Hay fiscales, como Fernando Santos Urbaneja, que a los crímenes que esconden los pacientes de Fontcalent, los consideran «delitos provocados por la Administración, en el sentido de que hay una inhibición, un fallo de los recursos». El trinomio se cumple con demasiada frecuencia: enfermedad sin tratar, brote psicótico y delito; tantas veces contra los seres que más quieren. «Quemó a su novia con gasolina; le clavó un cuchillo en el corazón a su hermano; apuñaló a su padre; atropelló a su hijo...». Por esos vínculos de amor y sangre, muchos se han quedado solos, su familia ha sido incapaz de perdonar, no tienen contacto con nadie. Sólo Fontcalent. Las visitas, cualquier visita es un aliciente.

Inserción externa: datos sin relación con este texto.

(* ===== verification/SchedInv.v ===== *)
(** * The process table under any sequence of operations

    The operations of kernel/scheduler.c that read and change the table are
    the alphabet of a machine; its states are well formed when the table names
    processes that can run, the running one among them.  The theorem is the
    soundness of this invariant: no sequence of operations faults or fails to
    return, and all of them end in a well-formed state. *)

From stdpp Require Import base numbers list gmap.
From Stdlib Require Import ZArith Lia.
From S2P Require Import Prelude Memory Process Pages Arm Liballoc LiballocInv LiballocSpec Allocator Phymem Layer Tables Current Sched.

Local Open Scope Z_scope.

Inductive sched_op : Type :=
  | OpSwitch                 (* the timer *)
  | OpYield                  (* schedule_noirq *)
  | OpAdd (p : Z)
  | OpKill (pid : Z)
  | OpRunning (pid : Z)
  | OpCtl (enable : Z)
  | OpInterrupts (e : Z).

#[export] Instance sched_op_eq_dec : EqDecision sched_op.
Proof. solve_decision. Defined.

Section machine.
Context {S G : Type} `{Current S} `{!Allocator S G}.
Notation sched := (layer (phymem S) sched_vars).
Implicit Types (s : sched).
Variable dbus : M sched unit.

Definition run_op (o : sched_op) : M sched Z :=
  match o with
  | OpSwitch => scheduler_switch ;! ret 0
  | OpYield => schedule_noirq ;! ret 0
  | OpAdd p => scheduler_add_process p
  | OpKill pid => scheduler_kill_pid dbus pid
  | OpRunning pid => is_pid_running pid
  | OpCtl enable => scheduler_ctl enable
  | OpInterrupts e => interrupt_ctl e
  end.

Fixpoint run_ops (l : list sched_op) : M sched (list Z) :=
  match l with
  | [] => ret []
  | o :: l => let! r := run_op o in let! rs := run_ops l in ret (r :: rs)
  end.

(** The running process is in the table. *)
Record sched_ok s : Prop := {
  so_wf : sched_wf s;
  so_current : exists i, 0 <= i < MAX_PROCESSES /\ slot (get_mem s) (processes (vars s)) i = cur_process s /\ cur_process s <> 0;
}.

(** [p] can run, and shares no memory with the table and the other processes. *)
Record newcomer s (p : Z) : Prop := {
  nc_run : runnable (get_mem s) p;
  nc_table : p + sizeof_process <= processes (vars s) \/ processes (vars s) + 4 * MAX_PROCESSES <= p;
  nc_apart : forall j, 0 <= j < MAX_PROCESSES -> let q := slot (get_mem s) (processes (vars s)) j in
    q <> 0 -> p = q \/ p + sizeof_process <= q \/ q + sizeof_process <= p;
}.

(** A process does not kill itself here: that is [scheduler_kill_self]. *)
Definition legal (o : sched_op) s : Prop :=
  match o with
  | OpAdd p => p = 0 \/ newcomer s p
  | OpKill pid => pid <> rd (get_mem s) (cur_process s + P_pid)
  | _ => True
  end.

Fixpoint legal_all (l : list sched_op) s : Prop :=
  match l with
  | [] => True
  | o :: l => legal o s /\ forall r s', run_op o s = Ret r s' -> legal_all l s'
  end.

Ltac offs := unfold sizeof_process, P_threads, P_lastthread, P_filehandles, P_allocation_table,
  MAX_ALLOCATIONS_PER_PROCESS, MAX_THREADS, MAX_PROCESSES in *.

(** ** Each operation keeps the invariant *)

(** A process keeps running when only the table is written. *)
Lemma runnable_agree (m m' : mem) ps p :
  agree (fun a => a < ps \/ ps + 4 * MAX_PROCESSES <= a) m m' ->
  p + sizeof_process <= ps \/ ps + 4 * MAX_PROCESSES <= p -> runnable m p -> runnable m' p.
Proof.
  intros Hag Hsep [[Hp Hm] Hl (j & Hj & Ht)]. split.
  - split; [done|]. by eapply agree_mapped_range.
  - rewrite (proj2 Hag); [done|]. offs. lia.
  - exists j. split; [done|]. unfold slot. rewrite (rd32_agree _ _ _ _ Hag); [exact Ht|offs; lia..].
Qed.

(** The table after a write: each slot is free, as it was, or the newcomer. *)
Lemma table_changed s s' m' p :
  let ps := processes (vars s) in let m := get_mem s in
  sched_ok s -> p = 0 \/ newcomer s p ->
  agree (fun a => a < ps \/ ps + 4 * MAX_PROCESSES <= a) m m' ->
  (forall j, 0 <= j < MAX_PROCESSES -> slot m' ps j = 0 \/ slot m' ps j = slot m ps j \/ slot m' ps j = p) ->
  (exists i, 0 <= i < MAX_PROCESSES /\ slot m' ps i = cur_process s) ->
  get_mem s' = m' -> processes (vars s') = ps -> last_process (vars s') = last_process (vars s) ->
  cur_process s' = cur_process s -> sched_ok s'.
Proof.
  intros ps m [[Hl Hm Hs Hr Ha] Hc] Hp Hag Hslots (i & Hi & Hic) Hm' Hps Hl' Hcur. fold ps m in Hm, Hs, Hr, Ha, Hc.
  assert (Hcur0 : cur_process s <> 0) by (destruct Hc as (? & _ & _ & ?); done).
  (* what is in the table afterwards *)
  assert (Hq : forall j, 0 <= j < MAX_PROCESSES -> slot m' ps j <> 0 ->
    (exists k, 0 <= k < MAX_PROCESSES /\ slot m ps k = slot m' ps j /\ slot m ps k <> 0) \/
    (slot m' ps j = p /\ newcomer s p)).
  { intros j Hj Hne. destruct (Hslots j Hj) as [?|[He|He]]; [done|left; exists j; by rewrite <-He|right].
    split; [done|]. destruct Hp as [->|]; [by rewrite He in Hne|done]. }
  split; [split|]; rewrite ?Hm', ?Hps, ?Hl'; try done.
  - by eapply agree_mapped_range.
  - exists i. split; [done|]. by rewrite Hic.
  - intros j Hj q Hne. unfold q in *. destruct (Hq j Hj Hne) as [(k & Hk & <- & Hnk)|[-> [Hrun Htab Hap]]].
    + destruct (Hr k Hk Hnk) as [Hrun Hsep]. split; [|done]. by eapply runnable_agree.
    + split; [|done]. by eapply runnable_agree.
  - intros j k Hj Hk q q' Hne Hne'. unfold q, q' in *.
    destruct (Hq j Hj Hne) as [(j' & Hj' & <- & Hnj)|[-> [_ _ Hap]]],
      (Hq k Hk Hne') as [(k' & Hk' & <- & Hnk)|[-> [_ _ Hap']]]; [by apply Ha|..|by left].
    + destruct (Hap' j' Hj' Hnj) as [?|[?|?]]; auto.
    + exact (Hap k' Hk' Hnk).
  - exists i. by rewrite Hic, Hcur.
Qed.

Lemma wp_switch_ok s (Q : unit -> sched -> Prop) :
  sched_ok s -> (forall s', sched_ok s' -> Q tt s') -> wp scheduler_switch Q s.
Proof.
  intros [Hwf _] HQ. apply wp_switch_wf; [done|].
  intros s' d e v ps m Hd i p l _ j t Hwf' Htab _ _ Hcur Hv. apply HQ. split; [done|].
  exists i. split; [apply Z.mod_pos_bound; unfold MAX_PROCESSES; lia|]. rewrite Hv, Hcur.
  change (processes _) with ps. rewrite Htab by (apply Z.mod_pos_bound; unfold MAX_PROCESSES; lia).
  split; [done|]. apply Hd.
Qed.

Lemma wp_add_ok s p (Q : Z -> sched -> Prop) :
  sched_ok s -> p = 0 \/ newcomer s p -> (forall r s', sched_ok s' -> Q r s') -> wp (scheduler_add_process p) Q s.
Proof.
  intros Hok Hp HQ. pose proof Hok as [[Hl Hm Hs Hr Ha] (c & Hc & Hcs & Hc0)].
  set (ps := processes (vars s)) in *. set (m := get_mem s) in *.
  assert (Hp32 : 0 <= p < 4294967296).
  { destruct Hp as [->|[[[? (? & ? & ?)] _ _] _ _]]; [lia|]. offs. lia. }
  apply wp_add_process; [done| | |].
  - destruct Hp as [?|[[Hpm _ _] Htab _]]; [by left|by right].
  - intros s' Hv Hlow _. apply HQ. apply (table_changed s s' m p); try done; rewrite ?Hv; try done.
    + intros j Hj. right. by left.
    + by exists c.
    + by rewrite <-get_mem_lower, Hlow.
    + change (cur_process s') with (cur_process (lower s')). by rewrite Hlow.
  - intros s' i Hp0 _ Hi [Hfree _] Hv Hlow. fold ps m in Hlow, Hfree. apply HQ.
    apply (table_changed s s' (mwrite m (ps + 4 * i) (le32 p)) p); try done; rewrite ?Hv; try done.
    + split; [apply ranges_mwrite|]. intros a Ha'. apply rd_mwrite_out. rewrite le32_length. offs. lia.
    + intros j Hj. fold ps. rewrite slot_write by done. destruct (decide (j = i)); auto.
    + exists c. split; [done|]. fold ps. rewrite slot_write by done. destruct (decide (c = i)) as [->|]; [congruence|done].
    + by rewrite <-get_mem_lower, Hlow, get_set_mem.
    + change (cur_process s') with (cur_process (lower s')). rewrite Hlow. exact (cur_set_mem _ (lower s)).
Qed.

Lemma sched_ok_pids s : sched_ok s -> pids_readable (get_mem s) (processes (vars s)).
Proof. intros [[_ _ _ Hr _] _] i Hi Hne. destruct (Hr i Hi Hne) as [[? _ _] ?]. by split. Qed.

Lemma sched_ok_current s : sched_ok s -> process_mapped (get_mem s) (cur_process s).
Proof. intros [[_ _ _ Hr _] (c & Hc & Hcs & Hc0)]. rewrite <-Hcs in *. by destruct (Hr c Hc Hc0) as [[? _ _] _]. Qed.

Lemma wp_kill_ok s pid (Q : Z -> sched -> Prop) :
  sched_ok s -> pid <> rd (get_mem s) (cur_process s + P_pid) -> (forall r s', sched_ok s' -> Q r s') ->
  wp (scheduler_kill_pid dbus pid) Q s.
Proof.
  intros Hok Hpid HQ. apply wp_kill_other; [apply Hok|by apply sched_ok_pids|by apply sched_ok_current|done|].
  intros m' r s' Hcl _ Hv Hlow. apply HQ. destruct (so_current _ Hok) as (c & Hc & Hcs & Hc0).
  assert (Hslots := fun j => cleared_slot _ _ _ _ j Hcl).
  apply (table_changed s s' m' 0); try done; rewrite ?Hv; try done.
  - by left.
  - apply Hcl.
  - intros j Hj. rewrite Hslots by done. destruct (pid_at _ _ _ _); auto.
  - exists c. split; [done|]. rewrite Hslots by done. unfold pid_at. rewrite Hcs.
    by rewrite (proj2 (Z.eqb_neq _ pid)), andb_false_r by congruence.
  - by rewrite <-get_mem_lower, Hlow, get_set_mem.
  - change (cur_process s') with (cur_process (lower s')). rewrite Hlow. exact (cur_set_mem _ (lower s)).
Qed.

(** Variables that the table does not depend on. *)
Lemma sched_ok_vars s v :
  sched_ok s -> processes v = processes (vars s) -> last_process v = last_process (vars s) -> sched_ok (set_vars v s).
Proof.
  intros [[Hl Hm Hs Hr Ha] Hc] Hps Hlp. split; [split|]; change (vars (set_vars v s)) with v; rewrite ?Hps, ?Hlp; done.
Qed.

Lemma wp_op_ok o s : sched_ok s -> legal o s -> wp (run_op o) (fun _ s' => sched_ok s') s.
Proof.
  intros Hok Hleg. destruct o as [| |p|pid|pid|n|e]; simpl in *.
  - apply wp_bind, wp_switch_ok; [done|]. intros s' Hok'. by apply wp_ret.
  - apply wp_bind. unfold schedule_noirq. apply wp_bind, wp_var. destruct (_ && _).
    + apply wp_switch_ok; [done|]. intros s' Hok'. by apply wp_ret.
    + by apply wp_ret, wp_ret.
  - by apply wp_add_ok.
  - by apply wp_kill_ok.
  - apply wp_is_pid_running; [apply Hok|by apply sched_ok_pids|done..].
  - apply wp_bind, wp_assign, wp_ret. by apply sched_ok_vars.
  - apply wp_bind, wp_assign, wp_ret. by apply sched_ok_vars.
Qed.

Lemma wp_ops_ok l s : sched_ok s -> legal_all l s -> wp (run_ops l) (fun _ s' => sched_ok s') s.
Proof.
  revert s. induction l as [|o l IH]; intros s Hok Hleg; [by apply wp_ret|].
  destruct Hleg as [Ho Hl]. simpl. apply wp_bind. pose proof (wp_op_ok o s Hok Ho) as Hw.
  apply wp_inv in Hw as (r & s' & Hrun & Hok'). eapply wp_eq; [exact Hrun|].
  apply wp_bind. eapply wp_mono; [apply IH; [exact Hok'|by apply (Hl r)]|]. intros rs s'' Hok''. by apply wp_ret.
Qed.

(** C12: The process table is always well formed.  From a state in which the
    table names processes that can run, with separate structures, the running
    one among them, every sequence of timer ticks, yields, additions, kills of
    other processes and queries returns, without a fault, and ends in such a
    state. *)
Theorem sched_ops_sound l s : sched_ok s -> legal_all l s -> wp (run_ops l) (fun _ s' => sched_ok s') s.
Proof. exact (wp_ops_ok l s). Qed.
End machine.

(** ** The theorem at work

    The first process of the demo runs.  The second one is added once more, and
    then killed in both of its slots. *)

#[local] Existing Instance Arm.provider.

Definition demo_running : layer (phymem (heap Arm.state)) sched_vars := set_current 8192 demo_sched.
Definition demo_sched_ops : list sched_op := [OpAdd 12288; OpKill 5; OpRunning 5; OpSwitch; OpYield].

Lemma demo_ok : sched_ok demo_running.
Proof.
  split.
  - destruct demo_wf. by split.
  - exists 0. split; [done|]. split; [vm_compute; reflexivity|done].
Qed.

Lemma demo_newcomer : newcomer demo_running 12288.
Proof.
  destruct demo_wf as [_ _ _ Hr Ha].
  assert (E : slot (get_mem demo_sched) (processes (vars demo_sched)) 3 = 12288) by (vm_compute; reflexivity).
  specialize (Hr 3 ltac:(done)). assert (Ha3 := fun j => Ha 3 j ltac:(done)). cbv zeta in Hr, Ha3. rewrite E in Hr, Ha3.
  split; [by apply Hr|by apply Hr|]. intros j Hj q Hq. by apply Ha3.
Qed.

Lemma sched_ops_sound_witness :
  wp (run_ops (G := list mjr) (ret tt) demo_sched_ops) (fun _ s' => sched_ok s') demo_running.
Proof.
  apply (sched_ops_sound (G := list mjr) (ret tt) demo_sched_ops demo_running).
  - exact demo_ok.
  - simpl. split; [right; exact demo_newcomer|]. intros r s' Hrun. split; [|done].
    assert (s' = run_state (scheduler_add_process 12288) demo_running) as -> by (unfold run_state; by rewrite Hrun).
    vm_compute. discriminate.
Defined.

«Prevalece el tratamiento sobre el régimen penitenciario, cuidamos de enfermos, eso no podemos olvidarlo», recalca Miguel. Calla por prudencia que ha vivido más que enfrentamientos con algunos funcionarios, extralimitaciones con los pacientes que incluso llegó a denunciar el capellán del centro en un juzgado. Calla sobre los suicidios que han tenido lugar entre esos muros y sobre las carencias de un sistema que arrincona y priva de libertad a aquellos individuos que nos inspiran temor.

Pablo, septuagenario, nos despide por enésima vez. Enjuto como un sartal, nadie le espera fuera de Fontcalent, por eso se aplica con las plantas como un niño en su cuaderno. «Pablo para servirle a usted y a España, a Dios y a usted. ¿Don Miguel, qué hay de lo mío?».

Noelia de Mingo, «jefa» del módulo de mujeres

Ángeles, educadora en el módulo de mujeres de Fontcalent, protege a sus 37 chicas como una madre. «Aquí no se habla de lo que ha hecho nadie. Estamos para curarnos —personaliza—, no para recordar lo que pasó». Es una de las funcionarias que sale al exterior con las internas del centro. Son las salidas terapéuticas, más de 7.000 al año autorizadas por el Juzgado de Vigilancia Penitenciaria: excursiones en grupo, comida en el campo, con la familia, con ONG, con educadores. Se consideran fundamentales para la normalidad de los enfermos. La doctora Noelia de Mingo ha participado en varias. En apariencia su esquizofrenia paranoide que la llevó a acuchillar a ocho personas, tres de ellas hasta la muerte, en la Fundación Jiménez Díaz, ha mejorado. Apenas un imperceptible pero continuo movimiento de labios, como si mascullara pensamientos. Noelia habla con soltura sobre su cometido, presidenta del módulo de mujeres, y sus estudios de Psicología, sobre el taller de peluquería y música. El resto es pasado, enfermedad y locura. Fue absuelta por enajenación mental, pero debe cumplir una medida de seguridad en el psiquiátrico durante 25 años. Cuenta con todo el apoyo de su familia, con la que ha salido del centro y la visita con frecuencia y mantiene una buena relación con sus compañeras. Entre ellas, Begoña, con una vida marcada por las drogas y la enfermedad. Tiene un hijo pero como si no lo tuviera. Una familia que ya no existe. Un cuchillo clavado en el corazón acabó con esa relación para siempre.